## Problem statement
From the listing below, copy only the lines running from the line that contains "then (Some (http_Error" to the line that contains "mr_Method := ir_Method", both included.

◇ ◇ ◇ ◇ ◇

(** * Forwarded requests ([proxy.go], [transparent.go]) *)

Definition RewriteProxyRequest (req : InRequest) : result InRequest :=
  match ir_URL req with
  | None => Err "proxy request must use an absolute URL"
  | Some u =>
      if bool_decide (u_Scheme u = "") || bool_decide (u_Host u = "")
      then Err "proxy request must use an absolute URL"
      else Ok {| ir_Method := ir_Method req; ir_URL := Some u; ir_Host := u_Host u;
                 ir_Header := header_del "Proxy-Connection" (ir_Header req); ir_Body := ir_Body req; ir_Proto := ir_Proto req |}
  end.

Definition transparentAuthority (host : string) (port : Z) : string :=
  let host := TrimSpace host in
  if bool_decide (host = "") then ""
  else if (port <=? 0) || (port =? 80) then host
  else JoinHostPort host (Itoa port).

Definition RewriteTransparentHTTPRequestWithTarget (req : InRequest) (connectHost : string) (connectPort : Z) : result InRequest :=
  match ir_URL req with
  | None => Err "transparent HTTP request URL is required"
  | Some u =>
      let host := TrimSpace (ir_Host req) in
      let host := if bool_decide (host = "") then transparentAuthority connectHost connectPort else host in
      if bool_decide (host = "") then Err "transparent HTTP request host is required"
      else
        let path := if bool_decide (u_Path u = "") then "/" else u_Path u in
        Ok {| ir_Method := ir_Method req;
              ir_URL := Some (url_of "http" host path (u_RawPath u) (u_RawQuery u));
              ir_Host := host; ir_Header := header_del "Proxy-Connection" (ir_Header req); ir_Body := ir_Body req;
              ir_Proto := ir_Proto req |}
  end.

Section handlers.
Context `{GoLib} {St : Type} `{IngressBridge St}.

(** [ReadBoundedBody] is [readBoundedResponse] of the host, line by line. *)
Definition ReadBoundedBody : option stream -> Z -> result (string * bool) := readBoundedResponse.

Definition proxy_request (out : InRequest) (u : URL) (body : string) : ProxyRequest :=
  {| pr_Method := ir_Method out; pr_URL := inurl_String u; pr_Header := ir_Header out; pr_Body := body |}.

(** [None] is a handler that panicked; the URL of a rewritten request is there. *)
Definition serveHTTPForward (rewrite : InRequest -> result InRequest) (req : InRequest) (st : St) : option Answer * St :=
  match rewrite req with
  | Err e => (Some (http_Error e StatusBadRequest), st)
  | Ok out =>
      match ReadBoundedBody (ir_Body out) MaxRequestBodyBytes with
      | Err e => (Some (http_Error e StatusBadGateway), st)
      | Ok (_, true) => (Some (http_Error "request body exceeds inspection limit" StatusRequestEntityTooLarge), st)
      | Ok (body, false) =>
          match ir_URL out with
          | None => (None, st)
          | Some u =>
              match rt_ProxyRoundTrip (proxy_request out u body) st with
              | (inl e, st) => (Some (http_Error (call_error_text e) StatusBadGateway), st)
              | (inr r, st) => (write_response (ps_StatusCode r) (ps_Header r) (ps_Body r), st)
              end
          end
      end
  end.

Definition transparentHTTPHandlerForDestination (connectHost : string) (connectPort : Z) (req : InRequest) (st : St) : option Answer * St :=
  if bool_decide (ir_Method req = MethodConnect)
  then (Some (http_Error "transparent HTTP listener does not accept CONNECT" 405), st)
  else serveHTTPForward (fun req => RewriteTransparentHTTPRequestWithTarget req connectHost connectPort) req st.

(** * Intercepted requests ([mitm.go]) *)

Definition mitmAuthority (requestHost connectHost : string) (connectPort : Z) : string :=
  let connectHost := TrimSpace connectHost in
  if negb (bool_decide (connectHost = "")) then
    JoinHostPort connectHost (Itoa (if connectPort <=? 0 then 443 else connectPort))
  else
    let requestHost := TrimSpace requestHost in
    if negb (bool_decide (requestHost = "")) then
      if is_ok (SplitHostPort requestHost) then requestHost
      else if connectPort <=? 0 then requestHost
      else JoinHostPort requestHost (Itoa connectPort)
    else "".

Definition mitm_request (connectHost : string) (connectPort : Z) (req : InRequest) (u : URL) (body : string) (tooLarge : bool) : MITMRequest :=
  let host := if bool_decide (ir_Host req = "") then connectHost else ir_Host req in
  {| mr_Scheme := "https"; mr_Authority := mitmAuthority host connectHost connectPort; mr_Host := host;
     mr_Method := ir_Method req; mr_Path := u_Path u; mr_RawQuery := u_RawQuery u;
     mr_Header := ir_Header req; mr_Body := body; mr_Proto := ir_Proto req; mr_BodyTooLarge := tooLarge |}.
Definition mitmHandler (connectHost : string) (connectPort : Z) (req : InRequest) (st : St) : option Answer * St :=
  match ReadBoundedBody (ir_Body req) MaxRequestBodyBytes with
  | Err e => (Some (http_Error e StatusBadGateway), st)
  | Ok (body, tooLarge) =>
      match ir_URL req with
      | None => (None, st)
      | Some u =>
          match rt_MITMRoundTrip (mitm_request connectHost connectPort req u body tooLarge) st with
          | (inl e, st) => (Some (http_Error (call_error_text e) StatusBadGateway), st)
          | (inr r, st) =>
              (write_response (if ps_StatusCode r =? 0 then StatusBadGateway else ps_StatusCode r) (ps_Header r) (ps_Body r), st)
          end
      end
  end.
End handlers.

(** * CONNECT ([connect.go]) *)

(** [http.StatusText]. *)
Definition status_texts : list (Z * string) :=
  [(100, "Continue"); (101, "Switching Protocols"); (102, "Processing"); (103, "Early Hints"); (200, "OK");
   (201, "Created"); (202, "Accepted"); (203, "Non-Authoritative Information"); (204, "No Content");
   (205, "Reset Content"); (206, "Partial Content"); (207, "Multi-Status"); (208, "Already Reported");
   (226, "IM Used"); (300, "Multiple Choices"); (301, "Moved Permanently"); (302, "Found"); (303, "See Other");
   (304, "Not Modified"); (305, "Use Proxy"); (307, "Temporary Redirect"); (308, "Permanent Redirect");
   (400, "Bad Request"); (401, "Unauthorized"); (402, "Payment Required"); (403, "Forbidden"); (404, "Not Found");
   (405, "Method Not Allowed"); (406, "Not Acceptable"); (407, "Proxy Authentication Required");
   (408, "Request Timeout"); (409, "Conflict"); (410, "Gone"); (411, "Length Required");
   (412, "Precondition Failed"); (413, "Request Entity Too Large"); (414, "Request URI Too Long");
   (415, "Unsupported Media Type"); (416, "Requested Range Not Satisfiable"); (417, "Expectation Failed");
   (418, "I'm a teapot"); (421, "Misdirected Request"); (422, "Unprocessable Entity"); (423, "Locked");
   (424, "Failed Dependency"); (425, "Too Early"); (426, "Upgrade Required"); (428, "Precondition Required");
   (429, "Too Many Requests"); (431, "Request Header Fields Too Large"); (451, "Unavailable For Legal Reasons");
   (500, "Internal Server Error"); (501, "Not Implemented"); (502, "Bad Gateway"); (503, "Service Unavailable");
   (504, "Gateway Timeout"); (505, "HTTP Version Not Supported"); (506, "Variant Also Negotiates");
   (507, "Insufficient Storage"); (508, "Loop Detected"); (510, "Not Extended");
   (511, "Network Authentication Required")].
Definition StatusText (code : Z) : string :=
  match list_find (fun kv => kv.1 = code) status_texts with Some (_, (_, t)) => t | None => "" end.

Definition one_line (s : string) : string := ReplaceByte (ReplaceByte s (char_of 13) " ") (char_of 10) " ".
(** The text [writeConnectError] sends before it closes the connection. *)
Definition connect_error_header (statusCode : Z) (statusText : string) (length : Z) : string :=
  "HTTP/1.1 " +:+ Itoa statusCode +:+ " " +:+ statusText +:+ crlf +:+ "Connection: close" +:+ crlf +:+
  "Content-Type: text/plain; charset=utf-8" +:+ crlf +:+ "Content-Length: " +:+ Itoa length +:+ crlf +:+ crlf.
Definition writeConnectError (statusCode : Z) (message : string) : string :=
  let statusCode := if (statusCode <? 400) || (599 <? statusCode) then StatusBadGateway else statusCode in
  let message := TrimSpace (one_line message) in
  let message := if bool_decide (message = "") then StatusText statusCode else message in
  let statusText := if bool_decide (StatusText statusCode = "") then "Error" else StatusText statusCode in
  let body := message +:+ newline in
  connect_error_header statusCode statusText (slen body) +:+ body.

◇ ◇ ◇ ◇ ◇

## Response area
  then (Some (http_Error "transparent HTTP listener does not accept CONNECT" 405), st)
  else serveHTTPForward (fun req => RewriteTransparentHTTPRequestWithTarget req connectHost connectPort) req st.

(** * Intercepted requests ([mitm.go]) *)

Definition mitmAuthority (requestHost connectHost : string) (connectPort : Z) : string :=
  let connectHost := TrimSpace connectHost in
  if negb (bool_decide (connectHost = "")) then
    JoinHostPort connectHost (Itoa (if connectPort <=? 0 then 443 else connectPort))
  else
    let requestHost := TrimSpace requestHost in
    if negb (bool_decide (requestHost = "")) then
      if is_ok (SplitHostPort requestHost) then requestHost
      else if connectPort <=? 0 then requestHost
      else JoinHostPort requestHost (Itoa connectPort)
    else "".

Definition mitm_request (connectHost : string) (connectPort : Z) (req : InRequest) (u : URL) (body : string) (tooLarge : bool) : MITMRequest :=
  let host := if bool_decide (ir_Host req = "") then connectHost else ir_Host req in
  {| mr_Scheme := "https"; mr_Authority := mitmAuthority host connectHost connectPort; mr_Host := host;
     mr_Method := ir_Method req; mr_Path := u_Path u; mr_RawQuery := u_RawQuery u;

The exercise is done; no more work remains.